Choice of Second-Line Chemotherapy

Many options exist for systemic management of recurrent disease following initial response to chemotherapy. The use of platinum, paclitaxel, topotecan (Hycamtin), gemcitabine (Gemzar), liposomal doxorubicin (Doxil), prolonged oral etoposide, vinorelbine (Navelbine), and other agents are discussed in detail by the authors. Choices among these different therapies are guided largely by physician and patient preference and issues of convenience or cost.

Regardless of the therapy chosen, it is important to monitor tumor response so that alternative therapies can be considered prior to excessive deterioration in vital organ function or performance status. In the absence of dose-limiting toxicity or tumor progression, patients should remain on their current therapy. Stable disease is a common and acceptable outcome in this palliative setting. Some agents, such as topotecan and paclitaxel, offer little cumulative toxicity and can be safely administered over multiple cycles to patients with stable disease.

Participation in Phase II Studies

Careful consideration should be given to current phase II studies, which aim to define new agents and optimize the use of established agents. Although patients with a prolonged disease-free interval have an increased likelihood of responding to platinum-based therapy, platinum will not be curative in this population, and other standard or investigational therapy can be safely used prior to retreatment with platinum. Of note, prolongation of the platinum-free interval with non-platinum-based therapy can restore platinum sensitivity in some patients with previously documented platinum-resistant disease.[10] Thus, it is appropriate to defer platinum therapy and consider participation in clinical trials even for patients with platinum-sensitive disease.

There is no role for dose-intensive therapy in the setting of recurrent disease. Randomized trials evaluating more aggressive regimens, such as higher doses of paclitaxel, have reported a modest increase in response rates but no improvement in progression-free interval or survival.[11] Single agents should be used at standard doses and schedules, with adjustments based on patient tolerance. The primary goal in this setting is control of disease and maintenance of quality of life, not maximal tumor shrinkage. Hematopoietic growth factors should not be routinely used or required for maintenance of dose intensity, although erythropoietin (Epogen, Procrit) might be considered to reduce the frequency of blood transfusions in heavily pretreated patients receiving multiple cycles of marrow-suppressive therapy, such as topotecan.

In the palliative setting, where platinum resistance is common, it is unclear whether combinations offer any advantage over single agents. One randomized phase II study favored the use of a platinum-based combination over single-agent paclitaxel, but this study has been presented only in abstract form.[12]

There is certainly an increased risk of toxicity from combinations, and it is not always possible to determine which drug is responsible for clinical response or toxicity. However, preclinical models have suggested that some combinations may offer synergy, such as the use of either gemcitabine or topotecan with cisplatin, or topotecan followed in sequence by etoposide. These and other combinations are under evaluation in phase I/II trials.
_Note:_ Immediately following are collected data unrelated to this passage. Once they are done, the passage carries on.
(** X5: over the files, a photograph is skipped, that is lines 190, 195
    and 222 print their three lines, nothing is written and nothing is
    raised, exactly when its version and its time are read and the first
    timestamp of [used_dts], in the order of insertion, lies after its
    adjusted time or every timestamp lies before it, which includes an
    empty index. *)
Theorem photograph_skipped_iff
    (int_of_str : string -> result Z)
    (datetime_new : Z -> Z -> Z -> Z -> Z -> Z -> result Z)
    (add_hours : Z -> Z -> result Z)
    (Image : Type) (img_set : Image -> string -> exif_value -> result Image)
    (gpx_points : gmap Z (GPXTrackPoint * Path)) (used_dts : list Z)
    (timezone_adjustment : Z) (o : Opened Image) (version : string) :
  process_opened int_of_str datetime_new add_hours Image img_set
    gpx_points used_dts timezone_adjustment o
  = ([Out (PrintProcessingImage (path (opened o)));
      PrintVersion (path (opened o)) version;
      Out (PrintSkipping (path (opened o)))], None)
  <-> exif_version o = Ok version
      /\ exists dt,
           read_digitized int_of_str datetime_new add_hours
             (digitized (opened o)) timezone_adjustment = Got dt
           /\ ((exists u rest,
                  used_dts = u :: rest
                  /\ dt_add dt (timedelta_hours timezone_adjustment) < u)
               \/ Forall (fun u => u < dt_add dt
                                         (timedelta_hours timezone_adjustment))
                    used_dts).
Proof.
  unfold process_opened.
  destruct (exif_version o) as [version'|e].
  2: { split; [discriminate | intros [H _]; discriminate]. }
  destruct (read_digitized _ _ _ _ _) as [dt|e].
  2: { split; [discriminate | intros (_ & dt & H & _); discriminate]. }
  pose proof (bracket_miss_iff used_dts
                (dt_add dt (timedelta_hours timezone_adjustment))) as Hmiss.
  destruct (bracket used_dts _) as [[b|] [a|]]; simpl.
  - split.
    + destruct (try_adjust _ _ _ _ _ _ _) as [img'|e]; [discriminate|].
      destruct (is_RuntimeError e); discriminate.
    + intros (_ & dt' & Hdt & Hcond). injection Hdt as <-.
      destruct (proj2 Hmiss Hcond b a eq_refl).
  - split.
    + intros H. injection H as <-. split; [reflexivity|].
      exists dt. split; [reflexivity|]. apply (proj1 Hmiss). discriminate.
    + intros (H & _). injection H as <-. reflexivity.
  - split.
    + intros H. injection H as <-. split; [reflexivity|].
      exists dt. split; [reflexivity|]. apply (proj1 Hmiss). discriminate.
    + intros (H & _). injection H as <-. reflexivity.
  - split.
    + intros H. injection H as <-. split; [reflexivity|].
      exists dt. split; [reflexivity|]. apply (proj1 Hmiss). discriminate.
    + intros (H & _). injection H as <-. reflexivity.
Qed.
(** [FindReplaceBase.startHiddenSearch]; the selection of the text in the
    line edit is left out. *)
Definition startHiddenSearch (text : string) : M E unit :=
  set_skip true ;;
  combo_clear findtextCombo ;;
  fh <- gets (fun w => findHistory (self w)) ;;
  h <- list_read fh ;;
  combo_addItems findtextCombo h ;;
  combo_setEditText findtextCombo text ;;
  regexpCheckBox_setChecked false ;;
  set_findBackward false ;;
  set_skip false ;;
  _performSearch true.

(** [FindReplaceBase.__findByReturnPressed]; [self.onPrev()] and
    [self.onNext()] are the methods of the widget's own class, given here
    as [self_onPrev] and [self_onNext]. *)
Definition __findByReturnPressed (self_onPrev self_onNext : M E unit)
    : M E unit :=
  back <- gets (fun w => _findBackward (self w)) ;;
  if back then self_onPrev else self_onNext.

(** [FindWidget.onNext] and [FindWidget.onPrev] *)
Definition FindWidget_onNext : M E unit :=
  onNext true ;;
  __updateFindHistory.

Definition FindWidget_onPrev : M E unit :=
  onPrev true ;;
  __updateFindHistory.

(** [ReplaceWidget.onNext] and [ReplaceWidget.onPrev] *)
Definition ReplaceWidget_onNext (clearSBMessage : bool) : M E unit :=
  cw <- the_currentWidget ;;
  oldLine <- ask cw getLine ;;
  cw <- the_currentWidget ;;
  oldPos <- ask cw getPos ;;
  onNext clearSBMessage ;;
  cw <- the_currentWidget ;;
  l <- ask cw getLine ;;
  same <- (if oldLine =? l then
             cw <- the_currentWidget ;;
             p <- ask cw getPos ;;
             ret (oldPos =? p)
           else ret false) ;;
  (if same then onNext clearSBMessage else ret tt) ;;
  t <- combo_currentText findtextCombo ;;
  r <- combo_currentText replaceCombo ;;
  __updateReplaceHistory t r.

Definition ReplaceWidget_onPrev : M E unit :=
  onPrev true ;;
  t <- combo_currentText findtextCombo ;;
  r <- combo_currentText replaceCombo ;;
  __updateReplaceHistory t r.

(** [ReplaceWidget.__onReplaceAndMove]; the focus of the button is left
    out. *)
Definition __onReplaceAndMove : M E unit :=
  __onReplace ;;
  ReplaceWidget_onNext false.

(** [ReplaceWidget.__cursorPositionChanged]; the result is the value it
    gives to [setEnabled] of the two replace buttons and keeps in
    [__replaceCouldBeEnabled]. *)
Definition __cursorPositionChanged : M E bool :=
  uuid <- gets (fun w => _editorUUID (self w)) ;;
  has <- SearchSupport_hasEditor uuid ;;
  if has then
    ed <- the_editor ;;
    '(l, p) <- ask ed cursorPosition ;;
    uuid <- gets (fun w => _editorUUID (self w)) ;;
    searchAttributes <- SearchSupport_get uuid ;;
    let '(m0, m1, _) := match_ searchAttributes in
    ret ((l =? m0) && (p =? m1))
  else ret false.

End MoreMethods.

(** ** Notions used in the statements *)

(** The user edits the find box: its text becomes [text]. *)
Definition typed {E} (text : string) (w : World E) : World E :=
  with_combos
    (upd ComboName_eqb findtextCombo
         (mkCombo (items (combos w findtextCombo)) text) (combos w)) w.

(** The editors [_resetHighlightOtherEditors uuid] clears, in the order
    of the loop: one for each key other than [uuid] that the editors
    manager has a widget for. *)
Definition otherEditors (uuid : string) (mgr : string -> option loc)
    (ks : list string) : list loc :=
  flat_map (fun key =>
              if String.eqb key uuid then []
              else match mgr key with Some ed => [ed] | None => [] end) ks.

(** One pass of its loop: the search indicators of [ed] are cleared *)
Definition clearStep {E} {editor_ops : Editor E} (f : loc -> E) (ed : loc)
    : loc -> E :=
  upd Nat.eqb ed (clearSearchIndicators (f ed)) f.

(** What [_addToHistory] leaves in the list the caller passed: [text] in
    front, its first older occurrence removed. *)
Definition moved_to_front (text : string) (h : list string) : list string :=
  if contains text h then
    match h with
    | x :: _ => if String.eqb x text then h else text :: remove_first text h
    | [] => h
    end
  else text :: h.

(** Whether that changes the list *)
Definition reorders (text : string) (h : list string) : bool :=
  if contains text h then
    match h with
    | x :: _ => negb (String.eqb x text)
    | [] => false
    end
  else true.

(** The parts of the world that the history does not touch *)
Definition same_search_state {E} (w w' : World E) : Prop :=
  editorSearchAttributes w' = editorSearchAttributes w /\
  editors w' = editors w /\
  getWidgetByUUID w' = getWidgetByUUID w /\
  currentWidgetType w' = currentWidgetType w /\
  regexpCheckBox w' = regexpCheckBox w /\
  caseCheckBox w' = caseCheckBox w /\
  wordCheckBox w' = wordCheckBox w /\
  _isTextEditor (self w') = _isTextEditor (self w) /\
  _currentWidget (self w') = _currentWidget (self w) /\
  _editor (self w') = _editor (self w) /\
  _editorUUID (self w') = _editorUUID (self w) /\
  _findBackward (self w') = _findBackward (self w) /\
  findHistory (self w') = findHistory (self w) /\
  replaceHistory (self w') = replaceHistory (self w).

(** The calls that repaint a match: indicator ranges cleared and set *)
Definition isIndicatorCall (c : Call) : Prop :=
  match c with
  | ClearIndicatorRange _ _ _ | SetIndicatorRange _ _ _ => True
  | _ => False
  end.

(** The notice [__searchFrom] shows before it wraps around *)
Definition wrapNotice (backward : bool) : string :=
  if backward
  then "Reached the beginning of the document. Searching from the end..."
  else "Reached the end of the document. Searching from the beginning...".

(** The range of the first scan of [__searchFrom], and of its retry:
    start and end, each a line and a column; an end of [(-1, -1)] is the
    end of the document. *)
Definition firstRange (backward : bool) (startLine startPos : Z)
    : Z * Z * Z * Z :=
  if backward then (0, 0, startLine, startPos)
  else (startLine, startPos, -1, -1).

Definition retryRange (backward : bool) (startLine startPos : Z)
    : Z * Z * Z * Z :=
  if backward then (startLine, startPos, -1, -1)
  else (0, 0, startLine, startPos).

Definition getTargetsIn {E} {editor_ops : Editor E} (e : E) (text : string)
    (isRegexp isCase isWord : bool) (r : Z * Z * Z * Z) : list Target :=
  let '(sl, sp, el, ep) := r in
  getTargets e text isRegexp isCase isWord sl sp el ep.

Definition GetTargetsIn (text : string) (isRegexp isCase isWord : bool)
    (r : Z * Z * Z * Z) : Call :=
  let '(sl, sp, el, ep) := r in
  GetTargets text isRegexp isCase isWord sl sp el ep.

(** [n] rounds of the loop of [__onReplaceAll], as the editor [ed] sees
    them: a substitution, then the search for the next target *)
Definition rounds (ed : loc) (s : string) (n : nat) : list Event :=
  List.concat
    (repeat [EditorCall ed (ReplaceTarget s); EditorCall ed FindNextTarget] n).

(** The number of substitutions in a log *)
Definition substitutions (l : list Event) : nat :=
  List.length
    (filter (fun ev => match ev with
                       | EditorCall _ (ReplaceTarget _) => true
                       | _ => false
                       end) l).
(** ** Unset values *)

(** C8: each of [VectorField], [ArrayField] and [ImageLabelsField] maps
    [None] to [None] in both directions without raising, so an unset value
    comes back from storage as [None]. *)
Theorem none_round_trips :
  VectorField_to_mongo VNone = Ok VNone /\
  VectorField_to_python VNone = Ok VNone /\
  ArrayField_to_mongo VNone = Ok VNone /\
  ArrayField_to_python VNone = Ok VNone /\
  ImageLabelsField_to_mongo VNone = Ok VNone /\
  ImageLabelsField_to_python VNone = Ok VNone /\
  bind (VectorField_to_mongo VNone) VectorField_to_python = Ok VNone /\
  bind (ArrayField_to_mongo VNone) ArrayField_to_python = Ok VNone /\
  bind (ImageLabelsField_to_mongo VNone) ImageLabelsField_to_python = Ok VNone.
Proof. repeat split; reflexivity. Qed.

(** ** Validation of vectors and arrays *)

(** C3: [VectorField.validate] reports a field error for every array of
    more than one dimension and for every value that is not an array, a
    list or a tuple; it accepts every 1-D array, every list and every
    tuple. *)
Theorem VectorField_validate_cases value :
  (forall a, value = VArray a -> (1 < ndim a)%nat ->
     rejected (VectorField_validate value)
       "Only 1D arrays may be used in a vector field")
  /\ ((forall a, value <> VArray a) ->
      (forall l, value <> VList l) -> (forall l, value <> VTuple l) ->
      rejected (VectorField_validate value)
        "Only numpy arrays, lists, and tuples may be used in a vector field")
  /\ (forall a, value = VArray a -> ndim a = 1%nat ->
      VectorField_validate value = Ok tt)
  /\ (forall l, value = VList l \/ value = VTuple l ->
      VectorField_validate value = Ok tt).
Proof.
  unfold rejected. repeat split.
  - intros a -> Hrank. simpl.
    apply Nat.ltb_lt in Hrank. now rewrite Hrank.
  - intros Harray Hlist Htuple.
    destruct value; try reflexivity;
      [ now elim (Hlist l) | now elim (Htuple l) | now elim (Harray a) ].
  - intros a -> Hrank. simpl. now rewrite Hrank.
  - intros l [-> | ->]; reflexivity.
Qed.

(** C10: [VectorField.validate] accepts every 0-dimensional array: the
    only arrays it refuses are those of more than one dimension. *)
Theorem VectorField_validate_rank0 a :
  ndim a = 0%nat -> VectorField_validate (labels := labels) (VArray a) = Ok tt.
Proof.
  intros Hrank. simpl. now rewrite Hrank.
Qed.
Lemma AddLines_inbox (ls : list string) (c : conn) :
  ∀ (b : OutputBuffer) (n : sys),
    window_ok b →
    ∃ b' n', AddLines ls (b, n) = Ok (b', n')
             ∧ window_ok b'
             ∧ clients b' = clients b
             ∧ broken n' = broken n
             ∧ inbox_of n' c
               = inbox_of n c
                 ++ (if decide (is_Some (clients b !! c) ∧ c ∉ broken n)
                     then line_message <$> ls else []).
Proof.
  induction ls as [|l ls IH]; intros b n Hok.
  - exists b, n. repeat split; try done; try apply Hok.
    simpl. case_decide; by rewrite app_nil_r.
  - destruct (AddLine_inbox l b n c Hok)
      as (b1 & n1 & Hrun1 & Hok1 & Hcl1 & _ & _ & Hbr1 & Hin1).
    destruct (IH b1 n1 Hok1) as (b' & n' & Hrun & Hok' & Hcl' & Hbr' & Hin').
    exists b', n'. simpl. rewrite Hrun1. simpl.
    split; [exact Hrun|]. split; [exact Hok'|].
    split; [congruence|]. split; [congruence|].
    rewrite Hin', Hin1, Hcl1, Hbr1. rewrite <- app_assoc. f_equal.
    destruct (decide (is_Some (clients b !! c) ∧ c ∉ broken n)); done.
Qed.

Lemma AddClient_inbox (ws : conn) (b : OutputBuffer) (n : sys) (c : conn) :
  inbox_of (AddClient ws (b, n)).2 c
  = inbox_of n c
    ++ (if decide (ws = c ∧ c ∉ broken n) then line_message <$> recentLines b else []).
Proof. unfold AddClient. simpl. rewrite SendHistoryToClient_replay. apply replay_inbox. Qed.

Lemma line_message_fields (l : string) :
  dom (line_message l) = ({["line"]} : gset string)
  ∧ line_message l !! "line" = Some l
  ∧ line_message l !! "source" = None
  ∧ line_message l !! "text" = None
  ∧ line_message l !! "sequence" = None.
Proof.
  unfold line_message. split; [apply dom_singleton_L|].
  split; [apply lookup_singleton_eq|].
  repeat split; by apply lookup_singleton_ne.
Qed.

End Ingestion.

(** * The connection handler *)

Section Handler.

Lemma WSHandler_loop_first_end (events : list receive_result) (n : sys) :
  WSHandler_loop events n
  = match first_end events with
    | None => (n, Waiting)
    | Some None => (n, Exited)
    | Some (Some e) => (log_Printf ("WebSocket error: " +:+ e) n, Exited)
    end.
Proof. induction events as [|[m| |e] events IH]; simpl; done. Qed.

Lemma AddLine_outcome (line : string) (b : OutputBuffer) (n : sys) :
  is_Ok (AddLine line (b, n)) ↔ is_Ok (AddLine_append b line).
Proof.
  unfold AddLine. simpl. destruct (AddLine_append b line) as [b1|msg]; simpl.
  - split; intros _; eexists; reflexivity.
  - split; intros [x Hx]; discriminate.
Qed.

End Handler.

(** * The line framer *)

Section Framer.

Lemma append_nil_l (s : string) : EmptyString +:+ s = s.
Proof. reflexivity. Qed.

Lemma append_cons (c : ascii) (s t : string) :
  String c s +:+ t = String c (s +:+ t).
Proof. reflexivity. Qed.

Create Rewrite HintDb string_append.
Hint Rewrite append_cons append_nil_l : string_append.

Lemma append_nil_r (s : string) : s +:+ EmptyString = s.
Proof. induction s as [|c s IH]; autorewrite with string_append in *; [done|by rewrite IH]. Qed.

Lemma append_assoc (a b c : string) : (a +:+ b) +:+ c = a +:+ (b +:+ c).
Proof. induction a as [|x a IH]; autorewrite with string_append in *; [done|by rewrite IH]. Qed.
(** Claim C6.  When [updater] returns [v'] on the value that [k] was
    mapped to, or on the default [d] if [k] was not mapped,
    [transform(k, updater, d)] returns, afterwards [get(k)] is [v'], and
    [len()] has grown by one if [k] was not mapped and is unchanged if it
    was. *)
Theorem C6_transform s k (updater : V → result A V) d v' :
  updater (default d (mapped s k)) = Ok v' →
  ∃ s', transform k updater d s = (Ok (), s')
        ∧ __getitem__ k s' = (Ok v', s')
        ∧ __len__ s'
          = (Ok (match mapped s k with
                 | Some _ => _length s
                 | None => _length s + 1
                 end), s').
Proof.
  intros Hupd. rewrite transform_eq, Hupd. eexists. split; [done|].
  split; [|done]. rewrite getitem_eq, mapped_with_value.
  by rewrite decide_True.
Qed.

(** Claim C7.  On a trie whose dicts have distinct keys and for a prefix
    whose path exists, [list(items(prefix))] is the walk [dfs] from the
    entry of the prefix: the pair of an entry comes before the pairs below
    it, and the child that was pushed last is walked first.  No key comes
    twice, and the pairs are exactly those of the mapped keys that begin
    with the prefix.  [keys(prefix)] gives the keys of these pairs in the
    same order. *)
Theorem C7_items_walk generator_stop s prefix start :
  wf (_root s) → deref (_root s) prefix = Some start →
  py_list (items_next generator_stop) (items prefix) s
  = (Ok (dfs prefix start), s)
  ∧ py_list (keys_next generator_stop) (keys prefix) s
    = (Ok (dfs prefix start).*1, s)
  ∧ dfs prefix start
    = match value start with Some x => [(prefix, x)] | None => [] end
      ++ (reverse (dict start) ≫= λ child, dfs (prefix ++ [child.1]) child.2)
  ∧ NoDup (dfs prefix start).*1
  ∧ (∀ k v, (k, v) ∈ dfs prefix start
            ↔ prefix `prefix_of` k ∧ __getitem__ k s = (Ok v, s)).
Proof.
  intros Hwf Hstart. split_and!.
  - by apply items_list_eq.
  - by apply keys_list_eq.
  - destruct start. apply dfs_eq.
  - apply dfs_NoDup. exact (wf_deref _ _ _ Hwf Hstart).
  - intros k v. rewrite (elem_of_items s) by done. rewrite getitem_eq.
    destruct (mapped s k) as [v0|]; split; intros [? Hv]; split;
      congruence.
Qed.
(** X28.  The title that [extractTitle] gives a task is at most fifty
    characters long. It is the first sentence of the input, the characters
    before the first full stop, exclamation mark or question mark, when
    that has at most fifty characters; otherwise it is the first 47
    characters of that sentence followed by three dots. *)
Theorem X28_extractTitle_fits_fifty_characters (input : string) :
  let title := extractTitle input in
  let sentence := firstSentence input in
  (String.length title <= 50)%nat
  /\ String.prefix sentence input = true
  /\ (forall c,
         In c (list_ascii_of_string sentence) ->
         c <> "."%char /\ c <> "!"%char /\ c <> "?"%char)
  /\ ((String.length sentence <= 50)%nat /\ title = sentence
      \/ (50 < String.length sentence)%nat
         /\ exists kept,
             title = String.append kept "..."
             /\ String.prefix kept sentence = true
             /\ String.length kept = 47%nat).
Proof.
  cbv zeta.
  assert (Hcases :
            (String.length (firstSentence input) <= 50)%nat
            /\ extractTitle input = firstSentence input
            \/ (50 < String.length (firstSentence input))%nat
               /\ exists kept,
                   extractTitle input = String.append kept "..."
                   /\ String.prefix kept (firstSentence input) = true
                   /\ String.length kept = 47%nat).
  { unfold extractTitle.
    destruct (Nat.leb_spec (String.length (firstSentence input)) 50)
      as [Hshort|Hlong]; [by left|right].
    split; [exact Hlong|].
    exists (String.substring 0 47 (firstSentence input)).
    rewrite firstSentence_substring by lia.
    split; [reflexivity|]. split; [apply substring_prefix|].
    rewrite substring_length. lia. }
  split; [|split; [apply firstSentence_prefix|split;
                   [apply firstSentence_plain|exact Hcases]]].
  destruct Hcases as [[Hshort ->]|(_ & kept & -> & _ & Hkept)]; [exact Hshort|].
  rewrite length_append, Hkept. cbn. lia.
Qed.

End TitleFacts.

Section KeywordFacts.
Import Samantha.

Lemma prefix_includes (a b s : string) :
  String.prefix (String.append a b) s = true -> includes b s = true.
Proof.
  revert s. induction a as [|c a IH]; intros s.
  - rewrite append_empty. intros Hprefix.
    destruct s; cbn [includes]; by rewrite Hprefix.
  - rewrite append_cons. destruct s as [|d s]; [done|].
    cbn [String.prefix]. destruct (ascii_dec c d); [|done].
    intros Hprefix. cbn [includes]. rewrite (IH s Hprefix).
    apply orb_true_r.
Qed.

(** A text that holds [a] followed by [b] holds [b]. *)
Lemma includes_append (a b s : string) :
  includes (String.append a b) s = true -> includes b s = true.
Proof.
  induction s as [|c s IH].
  - cbn [includes]. rewrite orb_false_r. apply prefix_includes.
  - rewrite includes_cons.
    intros [Hprefix|Hrest]%orb_true_iff.
    + by apply prefix_includes in Hprefix.
    + cbn [includes]. rewrite (IH Hrest). apply orb_true_r.
Qed.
Outside of a clinical trial, I would favor the use of single agents, unless the patient has had a prolonged disease-free interval of more than 2 years.

Summary

The authors have written a thoughtful review of second-line therapy, drawing on their extensive experience with phase I/II trials at MSKCC. This provides a useful framework for clinical decision-making in patients with ovarian cancer. Again, emphasis should be placed on greater patient participation in clinical trials to define more active regimens for primary therapy. This is of particular importance in view of the diverse chemotherapeutic agents that have been found to be active in this setting.